Nama looks like a debt, sounds like a debt and if it could walk would walk like a debt. It’s a debt. Fancy accounting will just get us all into bigger trouble.

@Karl D. and Stuart

It is, of course, possible that Mary H. was referring to the Eurostat ruling on whether the NAMA debt counts as official Irish public debt. But, to be honest, I don’t think so because there are a couple of buzzwords that people use when they are getting that point across — “off-balance sheet” “not sovereign debt” “Eurostat” — and she didn’t use any of them.

More generally, I’m perfectly aware that picking out a particular sentence from a politician’s statement can be unfair (and I thought that Hanafin did a good job in the rest of the interview on the difficult subject of social welfare.) The reason I have highlighted this statement, however, is that “We’re issuing IOUs not borrowing” has become a standard issue talking point for government Ministers when discussing NAMA. So I don’t think this was about off-balance sheet accounting or a slip of the tongue. This is part of the official government communication on NAMA and, to my mind, the point it’s making is spurious.

There is a piece of waste land down in Ringsend which was bought for 400 million Euros from some lucky wheeler dealer.
It is now valued at 60 million. that is 15% approx of its purchase price.Assuming that virtually all of the capital used for these loans was cross guaranteed on other inflated property assets what proportion of all toxic loans is land.?
Mr Lenehan values all assets at 70% of the original book value.
Does this refer to the amount of money loaned to the developers.
if so we can presume they expected to make a profit of -say 100%- on their sales in those heady days of old.
However if the properties were finished and sold off at cost (50% of the originally anticipated price) maybe Mr Lenehan has it right.
problem is will the developers finish the properties, and sell them with zero profit.?

KarlD
Come on, you really dont believe that, do you? This is as Stuart has said DEBT. Mary H knows that well. as does Frank Fahy. What you are confusing is what politicians say qua politicians with what they know qua smart human beings.

NAMA IOUs are the same as any other debt. At some point you have to pay them back. NAMA may make zero. It may make billions. But neither of these things is directly relevant to the fact of the debt.

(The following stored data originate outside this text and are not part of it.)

(** The selections for which series are asked, and the series handed to
    the ranking, for a query. *)
Definition selections_of (kwargs : dict) : list dict :=
  entities_of (keys (search_phase K search kwargs))
    <$> product (search_results (search_phase K search kwargs)).

Definition series_of (kwargs : dict) : list dict :=
  selections_of kwargs ≫= λ sel, stamp kwargs <$> get_data_series sel.

End SeriesOf.

(** ** Exceptions of the surrounding code *)

(** The exceptions raised by the code around the conversion: a missing
    dictionary key, an index out of range, text that is not a number,
    a rejected command line argument, a method called on a value that
    does not have it, the plain [Exception] of
    [pick_random_data_series], and an exception of [convert_unit] passed
    on. *)
Inductive pyerror : Type :=
| KeyError (key : string)
| IndexError
| ValueError
| ArgumentTypeError
| NoSuchAttribute
| NoDataSeries
| Conversion (e : exn).

#[global] Instance sum_ret {E} : MRet (sum E) := λ A a, inr a.
#[global] Instance sum_bind {E} : MBind (sum E) := λ A B k r,
  match r with
  | inl e => inl e
  | inr a => k a
  end.

(** [l[i]] for an index that is not negative. *)
Definition index {A} (l : list A) (i : nat) : pyerror + A :=
  match l !! i with
  | Some x => inr x
  | None => inl IndexError
  end.

(** [d[k]] *)
Definition getitem (d : dict) (k : string) : pyerror + pyval :=
  match d !! k with
  | Some v => inr v
  | None => inl (KeyError k)
  end.

(** ** The analogous-years sample: [run_analogous_years.py] *)

Module AnalogousYears.

(** [v.lower()], for the comparison with the words of [str2bool]: the
    letters A to Z become small; no other character becomes a letter of
    one of these words.  [capitals] puts the letters a to z in capitals;
    it is used to state that their case does not matter. *)
Definition lower_char (c : Ascii.ascii) : Ascii.ascii :=
  let n := Ascii.N_of_ascii c in
  if (65 <=? n)%N && (n <=? 90)%N then Ascii.ascii_of_N (n + 32) else c.

Definition capital_char (c : Ascii.ascii) : Ascii.ascii :=
  let n := Ascii.N_of_ascii c in
  if (97 <=? n)%N && (n <=? 122)%N then Ascii.ascii_of_N (n - 32) else c.

Fixpoint lower (s : string) : string :=
  match s with
  | EmptyString => EmptyString
  | String c rest => String (lower_char c) (lower rest)
  end.

Fixpoint capitals (s : string) : string :=
  match s with
  | EmptyString => EmptyString
  | String c rest => String (capital_char c) (capitals rest)
  end.

Definition str2bool (v : pyval) : pyerror + bool :=
  match v with
  | VBool b => inr b
  | VStr s =>
      if bool_decide (lower s ∈ ["yes"; "true"; "t"; "y"]) then inr true
      else if bool_decide (lower s ∈ ["no"; "false"; "f"; "n"]) then inr false
      else inl ArgumentTypeError
  | VNone | VInt _ | VFloat _ => inl NoSuchAttribute
  end.

Definition list_length_validator (list1 list2 : list pyval) : pyerror + list pyval :=
  if bool_decide (length list1 ≠ length list2) then inl ArgumentTypeError
  else inr list2.

Section EntitiesList.

(** [client.lookup(entity_type, entity_value)]: [None] when the call
    returns, [Some e] when it raises [e]. *)
Variable lookup_raises : string → pyval → option pyerror.

(** The exception of the lookup is logged and raised again. *)
Definition check_if_exists (entity_type : string) (entity_value : pyval)
  : pyerror + pyval :=
  match lookup_raises entity_type entity_value with
  | None => inr entity_value
  | Some e => inl e
  end.

(** The dictionary literal of the loop. *)
Definition entity_of (metric_id item_id region_id source_id frequency_id : pyval)
  : dict :=
  <["metric_id" := metric_id]> (<["item_id" := item_id]>
  (<["region_id" := region_id]> (<["source_id" := source_id]>
  {["frequency_id" := frequency_id]}))).

(** The dictionary of round [i] of the loop; its values are computed in
    the order they are written. *)
Definition entity_at (region_id_list item_id_list metric_id_list source_id_list
    frequency_id_list : list pyval) (i : nat) : pyerror + dict :=
  m ← index metric_id_list i;
  metric_id ← check_if_exists "metrics" m;
  it ← index item_id_list i;
  item_id ← check_if_exists "items" it;
  r ← index region_id_list 0;
  region_id ← check_if_exists "regions" r;
  s ← index source_id_list i;
  source_id ← check_if_exists "sources" s;
  f ← index frequency_id_list i;
  frequency_id ← check_if_exists "frequencies" f;
  mret (entity_of metric_id item_id region_id source_id frequency_id).

Definition entities_list (region_id_list item_id_list metric_id_list
    source_id_list frequency_id_list : list pyval) : pyerror + list dict :=
  item_id_list ← list_length_validator metric_id_list item_id_list;
  source_id_list ← list_length_validator metric_id_list source_id_list;
  frequency_id_list ← list_length_validator metric_id_list frequency_id_list;
  mapM (entity_at region_id_list item_id_list metric_id_list source_id_list
          frequency_id_list)
       (seq 0 (length metric_id_list)).

End EntitiesList.

End AnalogousYears.

(** ** Names and random picks: [get_names_for_selection],
    [pick_random_data_series] *)

Definition ENTITY_KEY_TO_TYPE : gmap string string :=
  list_to_map [ ("item_id", "items"); ("metric_id", "metrics");
                ("region_id", "regions"); ("partner_region_id", "regions");
                ("source_id", "sources"); ("frequency_id", "frequencies") ].

(** [s.split('_')[0]]: what stands before the first underscore. *)
Fixpoint before_underscore (s : string) : string :=
  match s with
  | EmptyString => EmptyString
  | String c rest =>
      if bool_decide (String c EmptyString = "_") then EmptyString
      else String c (before_underscore rest)
  end.

(** [int(x)] for a number that is not negative: the fraction is cut
    off. *)
Definition int_of (q : Qc) : Z := (Qnum q / Zpos (Qden q))%Z.

Section Names.

(** [self.lookup(entity_type, entity_id)], as a dictionary. *)
Variable lookup : string → pyval → dict.
Variable get_data_series : dict → list dict.

(** One element of the list comprehension, for the item
    [(entity_key, entity_id)] of the selection. *)
Definition name_of (item : string * pyval) : pyerror + (string * pyval) :=
  match ENTITY_KEY_TO_TYPE !! item.1 with
  | None => inl (KeyError item.1)
  | Some entity_type =>
      name ← getitem (lookup entity_type item.2) "name";
      mret (before_underscore item.1, name)
  end.

(** The selection is given by its items, in the order the dictionary
    yields them. *)
Definition get_names_for_selection (selection : list (string * pyval))
  : pyerror + list (string * pyval) :=
  mapM name_of selection.

(** [random] is the number drawn by [random()]. *)
Definition pick_random_data_series (random : Qc) (selected_entities : dict)
  : pyerror + dict :=
  let data_series_list := get_data_series selected_entities in
  if bool_decide (data_series_list = []) then inl NoDataSeries
  else
    index data_series_list
      (Z.to_nat (int_of (Qc_of_Z (Z.of_nat (length data_series_list)) * random)%Qc)).

End Names.

(** ** The saved series of the client: [add_single_data_series],
    [add_points_to_df], [get_df], [GDH] *)

(** [s.split('-')]: the pieces between the dashes; there is always at
    least one piece. *)
Fixpoint split_dash (s : string) : list string :=
  match s with
  | EmptyString => [EmptyString]
  | String c rest =>
      if bool_decide (String c EmptyString = "-") then EmptyString :: split_dash rest
      else
        match split_dash rest with
        | [] => [String c EmptyString]
        | piece :: pieces => String c piece :: pieces
        end
  end.

(** The list [entity_keys] of [GDH]. *)
Definition entity_keys : list string :=
  ["metric_id"; "item_id"; "region_id"; "partner_region_id"; "source_id";
   "frequency_id"].

Section SavedSeries.

(** The data frames of pandas and the operations on them that the client
    uses: [pandas.DataFrame(data=points)], [df.empty], [df[col] = v],
    [col in df.columns], [df.col = pandas.to_datetime(df.col)] and
    [df.merge(tmp, how='outer')].  They are taken to return. *)
Variable frame : Type.
Variable DataFrame : list dict → frame.
Variable empty : frame → bool.
Variable set_column : frame → string → pyval → frame.
Variable has_column : frame → string → bool.
Variable to_datetime : frame → string → frame.
Variable merge_outer : frame → frame → frame.

(** [int(x)] for a text [x]; [None] when it raises [ValueError]. *)
Variable py_int : string → option Z.

Variable lookup : string → pyval → entity.
Variable lib_get_data_points : store → dict → list loc * store.

(** The fields of the client that hold the saved series. *)
Record client : Type := {
  _data_series_list : list loc;
  _data_series_queue : list loc;
  _data_frame : frame;
}.

Definition add_single_data_series (c : client) (data_series : loc) : client :=
  {| _data_series_list := _data_series_list c ++ [data_series];
     _data_series_queue := _data_series_queue c ++ [data_series];
     _data_frame := _data_frame c |}.

Definition datetime_column (tmp : frame) (column : string) : frame :=
  if has_column tmp column then to_datetime tmp column else tmp.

If I swap an IOU for 100 euro for 80 euro worth of sprouts, how much debt do I owe? The government would have us believe I don’t owe anything, because they are wizard cooks and will turn the 80 euro of sprouts into 110 euro of sprout falafel… and you know what the long-term demand for sprout falafel is…

I thought we were issuing 6-month Treasury Bills and that NAMA bonds were out the window? Is Mary Hanafin out of date or do I have the wrong end of the stick?

TBH – I think that most cabinet Ministers are up to their neck with trying to find cuts in their own departments. I expect that they are leaving the heavy intellectual lifting vis-a-vis NAMA to Lenihan, Gormley and the opposition.

@Zhou
Who knows? Everytime the minister of finance answers questions, the story is different. For the sake of certainty, I suggest he stops clarifying things…

@ Zhou/YM

i suppose the only small difference would be that these ‘IOUs’ are not being monetized (at least directly), and so its more of an asset swap situation rather than a sale of debt. However it still ends up being new debt at the end of the day, albeit in exchange for assets of a disputed or uncertain value.

I don’t know Eoin. I think the only difference is that these bonds don’t count as part of our debt for the purposes of the Growth and Stability pact but that as far as the markets are concerned they are a straight debt. Whether the market will put some value on the NAMA assets in assessing the Irish balance sheet of assets -v- liabilities remains to be seen. I am losing track of the NAMA bonds structure at this stage.

At least Mary Hanafin wasn’t asked to explain the “subordinated” NAMA bonds and how the extortionate coupon thereon is a reward for the banks taking a risk on NAMA but isn’t a form of profit sharing. We’d really have to reach for the Disprin then.

I was shocked by Hanafin’s statement on the Nama IOUs, and equally shocked that nobody in the mainstream media picked it up. She’s not the only one to come out with this piece of spin. This needs to be challenged in the media by our economist friends.

@ Zhou

they dont count for SaG pact, but they are also (we are to assume) ‘off market’ in that, outside of the ECB repo ops, they shouldn’t have any affect on the liquidity of general govt debt outstanding (except for possibly the Irish banks’ demand for new issues).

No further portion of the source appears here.